◆ DATA FOR THE TASK:

(* ===== verification/NodeRun.v ===== *)
(** * Running a node over the abstract storage

    Execution lemmas for the methods of [RaftNode.v] on [AbsStorage], in the
    form [method n = (n', outcome)]; they are the hints of [mrun]. *)

From S2P Require Import Prelude.
From S2P Require Import Java.
From S2P Require Import Messages.
From S2P Require Import RaftState.
From S2P Require Import Storage.
From S2P Require Import RaftNode.
From S2P Require Import RaftLog.
From stdpp Require Import base gmap strings list.
From Stdlib Require Import Lia.
#[local] Open Scope Z_scope.

Abbreviation ANode := (RaftNode AbsStorage).

(** Short names for what the theorems look at. *)
Abbreviation log n := (a_log (storage n)).
Abbreviation commit n := (a_commit (storage n)).
Abbreviation applied n := (a_applied (storage n)).
Abbreviation kv n := (a_kv (storage n)).
Abbreviation term n := (currentTerm (state n)).
Abbreviation role n := (currentRole (state n)).

(** Replacing the storage by a function of it. *)
Definition upd (f : AbsStorage → AbsStorage) (n : ANode) : ANode := set_storage (f (storage n)) n.

Definition is_open (n : ANode) : Prop := a_open (storage n) = true.
#[export] Hint Extern 1 (is_open _) => (unfold is_open in *; cbn; assumption) : mrun.
#[export] Hint Extern 1 (is_open _) => (unfold is_open in *; cbn; congruence) : mrun.

Lemma set_storage_id {S} (n : RaftNode S) : set_storage (storage n) n = n.
Proof. by destruct n. Qed.

Section run.
Context `{HO : !HashOrder} `{HD : !Draws}.
Implicit Types n : ANode.

Lemma run_get {A} (m : M jexn AbsStorage A) n x :
  m (storage n) = (storage n, Return x) → sto m n = (n, Return x).
Proof. intros H. unfold sto, zoom. rewrite H. by rewrite set_storage_id. Qed.

Lemma run_put {A} (m : M jexn AbsStorage A) n f x :
  m (storage n) = (f (storage n), Return x) → sto m n = (upd f n, Return x).
Proof. intros H. unfold sto, zoom. by rewrite H. Qed.

Lemma run_lastIndex n : is_open n →
  sto getLastLogIndex n = (n, Return (last_index (log n))).
Proof. intros Ho. apply run_get. by apply (if_open_run _ Ho). Qed.
Lemma run_lastTerm n : is_open n → sto getLastLogTerm n = (n, Return (last_term (log n))).
Proof. intros Ho. apply run_get. by apply (if_open_run _ Ho). Qed.
Lemma run_entry i n : is_open n → sto (getLogEntry i) n = (n, Return (log_at i (log n))).
Proof. intros Ho. apply run_get. by apply (if_open_run _ Ho). Qed.
Lemma run_entries s e n : is_open n →
  sto (getLogEntries s e) n = (n, Return (log_range s e (log n))).
Proof. intros Ho. apply run_get. by apply (if_open_run _ Ho). Qed.
Lemma run_getCommit n : is_open n → sto getCommitIndex n = (n, Return (commit n)).
Proof. intros Ho. apply run_get. by apply (if_open_run _ Ho). Qed.
Lemma run_getApplied n : is_open n → sto getLastApplied n = (n, Return (applied n)).
Proof. intros Ho. apply run_get. by apply (if_open_run _ Ho). Qed.
Lemma run_setCommit c n : is_open n → sto (setCommitIndex c) n = (upd (set_commit c) n, Return ()).
Proof. intros Ho. apply run_put. by apply (if_open_run _ Ho). Qed.
Lemma run_setApplied i n : is_open n → sto (setLastApplied i) n = (upd (set_applied i) n, Return ()).
Proof. intros Ho. apply run_put. by apply (if_open_run _ Ho). Qed.
Lemma run_delete i n : is_open n →
  sto (deleteLogEntriesFrom i) n
  = (upd (λ a, set_log (take (Z.to_nat (i - 1)) (a_log a)) a) n, Return ()).
Proof.
  intros Ho. apply (run_put _ n (λ a, set_log (take (Z.to_nat (i - 1)) (a_log a)) a)).
  by apply (if_open_run _ Ho).
Qed.
Lemma run_update k v n : is_open n →
  sto (updateKeyValue k v) n = (upd (λ a, set_kv (<[k := v]> (a_kv a)) a) n, Return ()).
Proof.
  intros Ho. apply (run_put _ n (λ a, set_kv (<[k := v]> (a_kv a)) a)).
  by apply (if_open_run _ Ho).
Qed.
Lemma run_append e n : is_open n → last_index (log n) < long_max →
  sto (appendLogEntry e) n
  = (upd (λ a, set_log (a_log a ++ [stored e]) a) n, Return (last_index (log n) + 1)).
Proof.
  intros Ho Hl. apply (run_put _ n (λ a, set_log (a_log a ++ [stored e]) a)).
  by apply abs_append_run.
Qed.

Lemma run_nonnull {S A} (o : option A) (a : A) (s : S) :
  o = Some a → nonnull o s = (s, Return a).
Proof. by intros ->. Qed.
Lemma run_currentTerm n : getCurrentTerm n = (n, Return (term n)).
Proof. done. Qed.
Lemma run_getS {E S} (s : S) : (getS : M E S S) s = (s, Return s).
Proof. done. Qed.
End run.

#[export] Hint Resolve run_lastIndex run_lastTerm run_entry run_entries run_getCommit
  run_getApplied run_setCommit run_setApplied run_delete run_update run_currentTerm
  run_getS : mrun.

(** ** The fields a reader never sees [upd] through *)

Section upd.
Implicit Types n : ANode.
Lemma upd_upd f g n : upd f (upd g n) = upd (f ∘ g) n.
Proof. done. Qed.
Lemma upd_id f n : f (storage n) = storage n → upd f n = n.
Proof. intros H. unfold upd. by rewrite H, set_storage_id. Qed.
Lemma upd_ext f g n : f (storage n) = g (storage n) → upd f n = upd g n.
Proof. intros H. unfold upd. by rewrite H. Qed.
End upd.

Lemma set_log_id a : set_log (a_log a) a = a.
Proof. by destruct a. Qed.
Lemma set_commit_id a : set_commit (a_commit a) a = a.
Proof. by destruct a. Qed.
Lemma set_applied_kv_id a : set_applied (a_applied a) (set_kv (a_kv a) a) = a.
Proof. by destruct a. Qed.

(** ** Applying committed entries *)

(** [apply_committed a]: the effect of [applyCommittedEntries]. *)
Definition apply_committed (a : AbsStorage) : AbsStorage :=
  set_applied (Z.max (a_applied a) (a_commit a))
    (set_kv (replay (log_range (a_applied a + 1) (a_commit a) (a_log a)) (a_kv a)) a).

Lemma log_range_cons i c l e :
  1 ≤ i ≤ c → log_at i l = Some e → log_range i c l = e :: log_range (i + 1) c l.
Proof.
  intros Hi [_ He]%log_at_Some. unfold log_range.
  rewrite (drop_S _ e (Z.to_nat (i - 1))); [|rewrite lookup_take_lt; [done|lia]].
  do 2 f_equal. lia.
Qed.

Lemma log_range_empty i c l : c < i → log_range i c l = [].
Proof. intros. unfold log_range. rewrite drop_ge; [done|]. rewrite length_take. lia. Qed.

Lemma log_range_split a b c l : 1 ≤ a ≤ b + 1 → b ≤ c →
  log_range a c l = log_range a b l ++ log_range (b + 1) c l.
Proof.
  intros Hab Hbc. unfold log_range.
  rewrite <-(take_drop (Z.to_nat b) (take (Z.to_nat c) l)) at 1.
  rewrite take_take, Nat.min_l, drop_app by lia.
  replace (Z.to_nat (b + 1 - 1)) with (Z.to_nat b) by lia.
  f_equal. destruct (decide (b ≤ last_index l)) as [Hb|Hb]; unfold last_index in Hb.
  - rewrite length_take_le by lia.
    by replace (Z.to_nat (a - 1) - Z.to_nat b)%nat with 0%nat by lia.
  - rewrite (drop_ge (take _ _) (Z.to_nat b)) by (rewrite length_take; lia). by rewrite drop_nil.
Qed.

Lemma log_at_in_range i l : 1 ≤ i ≤ last_index l → ∃ e, log_at i l = Some e.
Proof. intros H%log_at_is_Some. exact H. Qed.

Section apply.
Context `{HO : !HashOrder} `{HD : !Draws}.
Implicit Types n : ANode.

Lemma applyLoop_run fuel : ∀ i n,
  is_open n → 0 ≤ i → i + Z.of_nat fuel ≤ last_index (log n) → last_index (log n) ≤ long_max →
  applyLoop fuel i (i + Z.of_nat fuel) n
  = (upd (λ a, set_kv (replay (log_range (i + 1) (i + Z.of_nat fuel) (a_log a)) (a_kv a)) a) n,
     Return (i + Z.of_nat fuel)).
Proof.
  induction fuel as [|fuel IH]; intros i n Ho Hi Hc Hmax; cbn [applyLoop].
  - rewrite Z.add_0_r, Z.ltb_irrefl, upd_id; [done|]. rewrite log_range_empty by lia.
    by destruct (storage n).
  - destruct (Z.ltb_spec i (i + Z.of_nat (S fuel))); [|lia]. long_arith.
    destruct (log_at_in_range (i + 1) (log n)) as [e He]; [lia|].
    mstep. rewrite He. unfold applyToStateMachine. cbn [nonnull]. do 3 mstep.
    replace (i + Z.of_nat (S fuel)) with ((i + 1) + Z.of_nat fuel) by lia.
    rewrite IH by (first [assumption|simpl; lia]). f_equal.
    rewrite upd_upd. apply upd_ext. simpl. by rewrite (log_range_cons (i + 1) _ _ e) by (done || lia).
Qed.

Lemma applyCommittedEntries_run n :
  is_open n → 0 ≤ applied n → commit n ≤ last_index (log n) → last_index (log n) ≤ long_max →
  applyCommittedEntries n = (upd apply_committed n, Return ()).
Proof.
  intros Ho Ha Hc Hmax. unfold applyCommittedEntries. do 2 mstep.
  destruct (decide (applied n ≤ commit n)).
  - erewrite bind_return.
    2: { pose proof (applyLoop_run (Z.to_nat (commit n - applied n)) (applied n) n) as Hx.
         replace (applied n + Z.of_nat _) with (commit n) in Hx by lia. apply Hx; done || lia. }
    cbn beta. rewrite run_setApplied by done. f_equal. rewrite upd_upd. apply upd_ext. unfold apply_committed.
    simpl. by rewrite Z.max_r by lia.
  - replace (Z.to_nat _) with 0%nat by lia. cbn [applyLoop].
    rewrite (proj2 (Z.ltb_ge _ _)) by lia. mstep. rewrite run_setApplied by done. f_equal.
    apply upd_ext. unfold apply_committed. rewrite log_range_empty, Z.max_l by lia.
    simpl. by destruct (storage n).
Qed.
End apply.
#[export] Hint Resolve applyCommittedEntries_run : mrun.

(** ** Receiving entries *)

Section append.
Context `{HO : !HashOrder} `{HD : !Draws}.
Implicit Types n : ANode.

Lemma appendLoop_run es : ∀ prev i n,
  is_open n → 0 ≤ prev → prev + Z.of_nat i ≤ last_index (log n) →
  last_index (log n) + last_index es ≤ long_max →
  appendLoop prev i es n
  = (upd (λ a, set_log (reconcile (prev + Z.of_nat i) es (a_log a)) a) n, Return ()).
Proof.
  induction es as [|e es IH]; intros prev i n Ho Hp Hi Hmax; cbn [appendLoop].
  { rewrite upd_id; [done|]. unfold reconcile. rewrite overlay_nil_r, take_drop. apply set_log_id. }
  assert (Hlen : last_index (e :: es) = last_index es + 1) by (unfold last_index; simpl; lia).
  assert (0 ≤ last_index es) by (unfold last_index; lia). long_arith.
  set (p := prev + Z.of_nat i) in *. replace (prev + 1 + Z.of_nat i) with (p + 1) by lia.
  assert (Hpi : prev + Z.of_nat (S i) = p + 1) by lia.
  mstep. destruct (Z.leb_spec (p + 1) (last_index (log n))) as [Hin|Hout].
  - destruct (drop (Z.to_nat p) (log n)) as [|x xs] eqn:Hd.
    { apply (f_equal length) in Hd. rewrite length_drop in Hd. unfold last_index in *.
      simpl in Hd. lia. }
    msteps. rewrite (log_at_of_drop p) with (x := x) (xs := xs) by (done || lia).
    cbn [nonnull]. msteps.
    destruct (Z.eqb_spec (le_term x) (le_term e)) as [Ht|Ht]; cbn [negb].
    + msteps. rewrite IH, Hpi by (done || lia). f_equal. apply upd_ext.
      by rewrite (reconcile_same p e es (log n)) with (x := x) (xs := xs) by (done || lia).
    + msteps. erewrite bind_return; [|apply run_append; [done|]].
      2: { simpl. unfold last_index in *. rewrite length_take. lia. }
      cbn beta. msteps. replace (Z.to_nat (p + 1 - 1)) with (Z.to_nat p) by lia.
      assert (last_index (take (Z.to_nat p) (log n)) = p)
        by (unfold last_index in *; rewrite length_take; lia).
      rewrite IH, Hpi; [|done|done|simpl; rewrite last_index_snoc; lia..].
      f_equal. rewrite !upd_upd. apply upd_ext. simpl.
      by rewrite (reconcile_conflict p e es (log n)) with (x := x) (xs := xs) by (done || lia).
  - erewrite bind_return; [|erewrite bind_return; [|apply run_append; [done|lia]]; reflexivity].
    cbn beta. rewrite IH, Hpi; [|done|done|simpl; rewrite last_index_snoc; lia..].
    f_equal. rewrite !upd_upd. apply upd_ext. simpl.
    by rewrite (reconcile_end p e es (log n)) by lia.
Qed.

◆ WORK TASK:
Go back to the listing above. Copy word for word the lines from the one with "log_range a c" through the one with "f_equal. destruct (decide", and nothing more.

◆ EXERCISE ANSWER:
  log_range a c l = log_range a b l ++ log_range (b + 1) c l.
Proof.
  intros Hab Hbc. unfold log_range.
  rewrite <-(take_drop (Z.to_nat b) (take (Z.to_nat c) l)) at 1.
  rewrite take_take, Nat.min_l, drop_app by lia.
  replace (Z.to_nat (b + 1 - 1)) with (Z.to_nat b) by lia.
  f_equal. destruct (decide (b ≤ last_index l)) as [Hb|Hb]; unfold last_index in Hb.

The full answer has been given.